Third, the age range of our sample was restricted to 18- to 28-year-olds. Thus, while the findings presented here may generalize to this particular age group, it remains to be seen whether the same effects will be found in older populations. We also dealt with a single age cohort. Neighborhoods with higher concentrations of sexual minorities may have different effects on different cohorts, including future cohorts. For example, there is some evidence that historic gay neighborhoods are on the decline (Ghaziani 2014). If so, this may alter their impact on the mental health of sexual minorities in the future.

Finally, despite our attempts to control for potential selection effects, we cannot be certain of the causal direction between neighborhood residence and mental health. Although we believe that it is more plausible that neighborhood contexts influence mental health, it is also possible that these associations reflect the selection of persons into neighborhoods based on other characteristics related to mental health. For example, with respect to sexual minority young adults, it is possible that healthier sexual minorities are “selected into” neighborhoods with higher densities of same-sex headed households, while their less healthy peers are “selected out.” On the other hand, the reverse could also be operating, which would have significant implications for thinking about the health effects of high-density sexual minority neighborhoods. While we were able to control for whether the respondents moved between Waves I and III, we could not track when Wave III depressive symptoms and self-esteem scores started vis-à-vis the move to the Wave III residence.

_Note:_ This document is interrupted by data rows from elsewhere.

Lemma rerank_reply_complete hits d :
  complete_reply hits d → ∃ out, rerank_reply hits d = Ok out.
Proof.
  intros (items & indices & Hres & Hidx & Hp & Hsc). unfold rerank_reply. cbn [item_get].
  rewrite Hres. cbn [mbind result_bind py_length py_iter fmap result_fmap].
  pose proof (Forall2_length _ _ _ Hidx) as Hlen.
  pose proof (Permutation_length Hp) as Hn. rewrite length_seq in Hn.
  replace (length items =? length hits) with true by (symmetry; apply Nat.eqb_eq; lia).
  cbn [negb].
  assert (map_result (item_get "index") items = Ok (map (PInt ∘ Z.of_nat) indices)) as ->.
  { apply map_result_Ok. rewrite <-list_fmap_id in Hidx.
    apply Forall2_fmap_r. rewrite list_fmap_id in Hidx. exact Hidx. }
  cbn [mbind result_bind]. rewrite complete_indices_true by done. cbn [negb].
  rewrite all_finite_Ok by done. cbn [mbind result_bind negb].
  destruct (map_result_total relevance items) as [scores Hscores].
  { intros item Hin. rewrite Forall_forall in Hsc. destruct (Hsc _ Hin) as (x & ? & _). eauto. }
  rewrite Hscores. cbn [mbind result_bind].
  apply map_result_total. intros [v x] Hin. rewrite (sort_by_perm _ (zip _ _)) in Hin.
  apply elem_of_zip_l in Hin. apply elem_of_map in Hin as (i & -> & Hi). cbn.
  rewrite Nat2Z.id. rewrite Hp in Hi. apply elem_of_seq in Hi.
  destruct (lookup_lt_is_Some_2 hits i) as [h ->]; [lia|]. by eexists.
Qed.

Lemma sat_beside {S W C E A} (m : eff W C E A) (Q : list C → result E A → Prop) :
  sat m Q → sat (beside m : eff (S * W) C E A) Q.
Proof.
  intros Hm [u w]. specialize (Hm w). unfold trace, outcome, beside in *.
  by destruct (m w) as [[w' t] r].
Qed.

(** [HTTPReranker.rerank] returns the hits it was given and no others,
    each once and changed in [rerank_score] only, with finite scores from the
    highest to the lowest; it does so for every reply that ranks each hit
    once with finite scores; no hits make no request, and every request is
    the one for these hits, at most [attempts] times. *)
Theorem rerank_permutes : ∀ W (E : HttpClient W) p query hits,
  sat (http_rerank p query hits : eff (Z * W) http_call exn _) (λ t r,
    posts_only (rr_url p) (rerank_payload p query hits) t ∧
    length (replies t) ≤ Z.to_nat (rr_attempts p) ∧
    (hits = [] → t = [] ∧ r = Ok []) ∧
    (∀ reply d, hits ≠ [] → last (replies t) = Some reply → read_envelope reply = Ok d →
       complete_reply hits d → is_ok r = true) ∧
    (∀ out, r = Ok out →
       map unscored out ≡ₚ map unscored hits ∧ Forall finite_score out ∧
       Sorted reranked_above out)).
Proof.
  intros W E p query hits. destruct hits as [|h hits]; [apply sat_ret; split_and!; try done|].
  - apply posts_only_nil.
  - cbn; lia.
  - intros out [= <-]. repeat constructor.
  - cbn [http_rerank]. set (hs := h :: hits). apply sat_bind, sat_beside.
    eapply sat_conseq; [apply post_json_run|].
    intros t r [[Hb _ _ _ Hr _] Ht].
    destruct r as [d|e].
    + apply sat_bind, sat_silent_op. intros []. apply sat_lift. rewrite app_nil_r.
      destruct (rerank_reply hs d) as [out|e] eqn:Hout; split_and!; try done.
      * intros out' [= <-]. by apply rerank_reply_spec in Hout.
      * intros reply d' _ Hl Hd Hc. rewrite Hl in Hr. cbn in Hr. rewrite Hd in Hr.
        injection Hr as ->. apply rerank_reply_complete in Hc as [out Hc]. congruence.
    + split_and!; try done. intros reply d _ Hl Hd. rewrite Hl in Hr. cbn in Hr.
      by rewrite Hd in Hr.
Qed.

(** ** One vector per text, in the order of the texts *)

Lemma sorted_range (l : list Z) n :
  Sorted (λ x y, (y <? x)%Z = false) l → l ≡ₚ map Z.of_nat (seq 0 n) →
  l = map Z.of_nat (seq 0 n).
Proof.
  intros Hs Hp. apply (Sorted_unique Z.le); [| |exact Hp].
  - clear Hp. induction Hs as [|x l Hs IH Hhd]; constructor; [done|].
    destruct Hhd; constructor. lia.
  - clear. assert (∀ k, Sorted Z.le (map Z.of_nat (seq k n))) as Hk; [|apply Hk].
    induction n as [|n IH]; intros k; cbn; [constructor|]. constructor; [apply IH|].
    destruct n; cbn; constructor. lia.
Qed.

Definition has_index (i : nat) (item : pyval) : Prop :=
  ∃ v, item_get "index" item = Ok v ∧ index_of v = Ok (Some (Z.of_nat i)).

Lemma zip_Forall2 {A B} (R : A → B → Prop) l k :
  Forall2 R l k → Forall (λ p, R p.1 p.2) (zip l k).
Proof. induction 1; cbn; by constructor. Qed.

Lemma zip_map_snd_eq {A B} (l : list A) (k : list B) :
  length l = length k → map snd (zip l k) = k.
Proof. revert l. induction k as [|y k IH]; intros [|x l]; cbn; try done. intros [= ?]. f_equal. auto. Qed.

Lemma Forall2_map_self {A B} (f : A → B) l : Forall2 (λ x y, y = f x) l (map f l).
Proof. induction l; cbn; by constructor. Qed.

(** Sorting the items of a complete batch puts the [i]-th item at [i]. *)
Lemma items_in_order (n : nat) (items : list pyval) (indexes : list (option Z)) :
  length items = n →
  Forall2 (λ item o, ∃ v, item_get "index" item = Ok v ∧ index_of v = Ok o) items indexes →
  list_to_set indexes =@{gset (option Z)} list_to_set (map (Some ∘ Z.of_nat) (seq 0 n)) →
  let sorted := map snd (sort_by (λ x y, (default 0 x.1 <? default 0 y.1)%Z) (zip indexes items)) in
  sorted ≡ₚ items ∧ Forall2 has_index (seq 0 n) sorted.
Proof.
  intros Hn HF Hset sorted. pose proof (Forall2_length _ _ _ HF) as Hlen.
  set (lt := λ x y : option Z * pyval, (default 0 x.1 <? default 0 y.1)%Z) in sorted.
  pose proof (sort_by_perm lt (zip indexes items)) as Hp.
  assert (sorted ≡ₚ items) as Hperm.
  { unfold sorted. rewrite Hp. by rewrite zip_map_snd_eq by lia. }
  split; [done|].
  assert (indexes ≡ₚ map (Some ∘ Z.of_nat) (seq 0 n)) as Hidx.
  { symmetry. apply submseteq_length_Permutation; [|rewrite length_map, length_seq; lia].
    apply NoDup_submseteq.
    - change (@map nat (option Z)) with (@fmap list _ nat (option Z)).
      apply NoDup_fmap; [|apply NoDup_seq]. intros a b [= ?%Nat2Z.inj]. done.
    - intros x Hx. apply (elem_of_list_to_set (C := gset (option Z))).
      rewrite Hset. by apply elem_of_list_to_set. }
  assert (map (λ p, default 0%Z p.1) (sort_by lt (zip indexes items))
          = map Z.of_nat (seq 0 n)) as Hkeys.
  { apply sorted_range.
    - pose proof (sort_by_sorted lt (zip indexes items)) as Hs.
      eapply Forall2_Sorted; [| |apply Hs; intros; unfold lt in *; lia].
      2:{ apply (Forall2_map_self (λ p : option Z * pyval, default 0%Z p.1)). }
      intros a a' b b' -> -> Hlt. exact Hlt.
    - rewrite Hp, (zip_map_fst (default 0%Z)), Hidx, map_map by lia. done. }
  assert (Forall (λ p : option Z * pyval, is_Some p.1 ∧ ∃ v,
            item_get "index" p.2 = Ok v ∧ index_of v = Ok p.1)
          (sort_by lt (zip indexes items))) as Hall.
  { rewrite Hp. rewrite Forall_forall. intros [o item] Hin. split.
    - apply elem_of_zip_l in Hin. rewrite Hidx in Hin. apply elem_of_map in Hin as (i & -> & _). done.
    - apply Forall2_flip, zip_Forall2 in HF. rewrite Forall_forall in HF. by apply (HF _ Hin). }
  unfold sorted. clear -Hkeys Hall. revert Hkeys. generalize (seq 0 n).
  induction Hall as [|[o item] l [[z Ho] Hv] _ IH]; intros [|i js]; cbn; try done.
  cbn in *. subst o. intros [= -> Hk]. constructor; [exact Hv|]. by apply IH.
Qed.

Lemma Forall2_elem_r {A B} (R : A → B → Prop) l k :
  Forall2 R l k → Forall2 (λ x y, R x y ∧ y ∈ k) l k.
Proof.
  induction 1 as [|x y l k Hxy _ IH]; constructor; [split; [done|by left]|].
  eapply Forall2_impl; [exact IH|]. intros a b [? ?]. split; [done|by right].
Qed.

Lemma Forall2_compose {A B C} (R : A → B → Prop) (S : B → C → Prop) (T : A → C → Prop) l k m :
  (∀ x y z, R x y → S y z → T x z) → Forall2 R l k → Forall2 S k m → Forall2 T l m.
Proof.
  intros HT HR. revert m. induction HR; intros m HS; inversion HS; subst; constructor; eauto.
Qed.

Lemma unit_vector_length dimensions item v :
  unit_vector dimensions item = Ok v → Z.of_nat (length v) = dimensions.
Proof.
  unfold unit_vector. intros (? & _ & (? & _ & (l & _ & Hr)%result_bind_Ok)%result_bind_Ok)%result_bind_Ok.
  destruct (_ =? _)%Z eqn:E; [|done]. destruct (forallb _ _); [|done]. cbn in Hr.
  destruct (feqb _ _); [done|]. injection Hr as <-. rewrite length_map. lia.
Qed.

(** The vectors that are taken from the embedding endpoint's reply are
    those of the texts: one for each text of the batch, the [i]-th made from
    the item of the reply whose index is [i], in whatever order the endpoint
    lists its items, and each of the configured dimension. *)
Theorem batch_vectors_aligned : ∀ dimensions batch reply vectors,
  batch_vectors dimensions batch reply = Ok vectors →
  ∃ items,
    dict_get "data" reply ≠ None ∧ length items = length batch ∧
    Forall2 (λ (i : nat) v, ∃ item, item ∈ items ∧ has_index i item ∧
               unit_vector dimensions item = Ok v ∧ Z.of_nat (length v) = dimensions)
            (seq 0 (length batch)) vectors.
Proof.
  unfold batch_vectors. intros dimensions batch reply vectors (data & Hdata & Hr)%result_bind_Ok.
  apply result_bind_Ok in Hr as (n & Hn & Hr).
  destruct (n =? length batch) eqn:En; [|done]. apply Nat.eqb_eq in En as ->. cbn [negb] in Hr.
  apply result_bind_Ok in Hr as (items & Hitems & Hr).
  unfold py_length in Hn. rewrite Hitems in Hn. injection Hn as Hn.
  apply result_bind_Ok in Hr as (indexes & Hidx & Hr).
  destruct (bool_decide _) eqn:Hset; [|done]. apply bool_decide_eq_true in Hset. cbn [negb] in Hr.
  destruct (items_in_order (length batch) items indexes) as [Hperm HF]; [done| |done|].
  { apply map_result_Ok in Hidx. eapply Forall2_impl; [exact Hidx|].
    intros item o (v & Hv & Ho)%result_bind_Ok. by exists v. }
  exists items. split; [|split; [done|]].
  { cbn in Hdata. intros Hnone. by rewrite Hnone in Hdata. }
  apply map_result_Ok in Hr.
  eapply Forall2_compose; [|exact (Forall2_elem_r _ _ _ HF)|exact Hr]. intros i item v [Hi Hin] Hv.
  exists item. rewrite Hperm in Hin. split_and!; [done|done|done|by eapply unit_vector_length].
Qed.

Despite these limitations, our study provides suggestive evidence that gay and queer friendly neighborhoods—i.e., residential tracts with relatively large concentrations of sexual minority residents—have a positive impact on the mental health of sexual minority young adults, above and beyond the influence of their individual characteristics. Our study thus underscores the importance of striving for contextual understandings at the neighborhood level of sexual minorities and their mental health problems. Future work should consider exploring the mechanisms underlying the protective association between neighborhoods with relatively high concentrations of same-sex couples and mental health, and if the mechanisms at work in these areas are similar to those found in ethnic minority neighborhoods.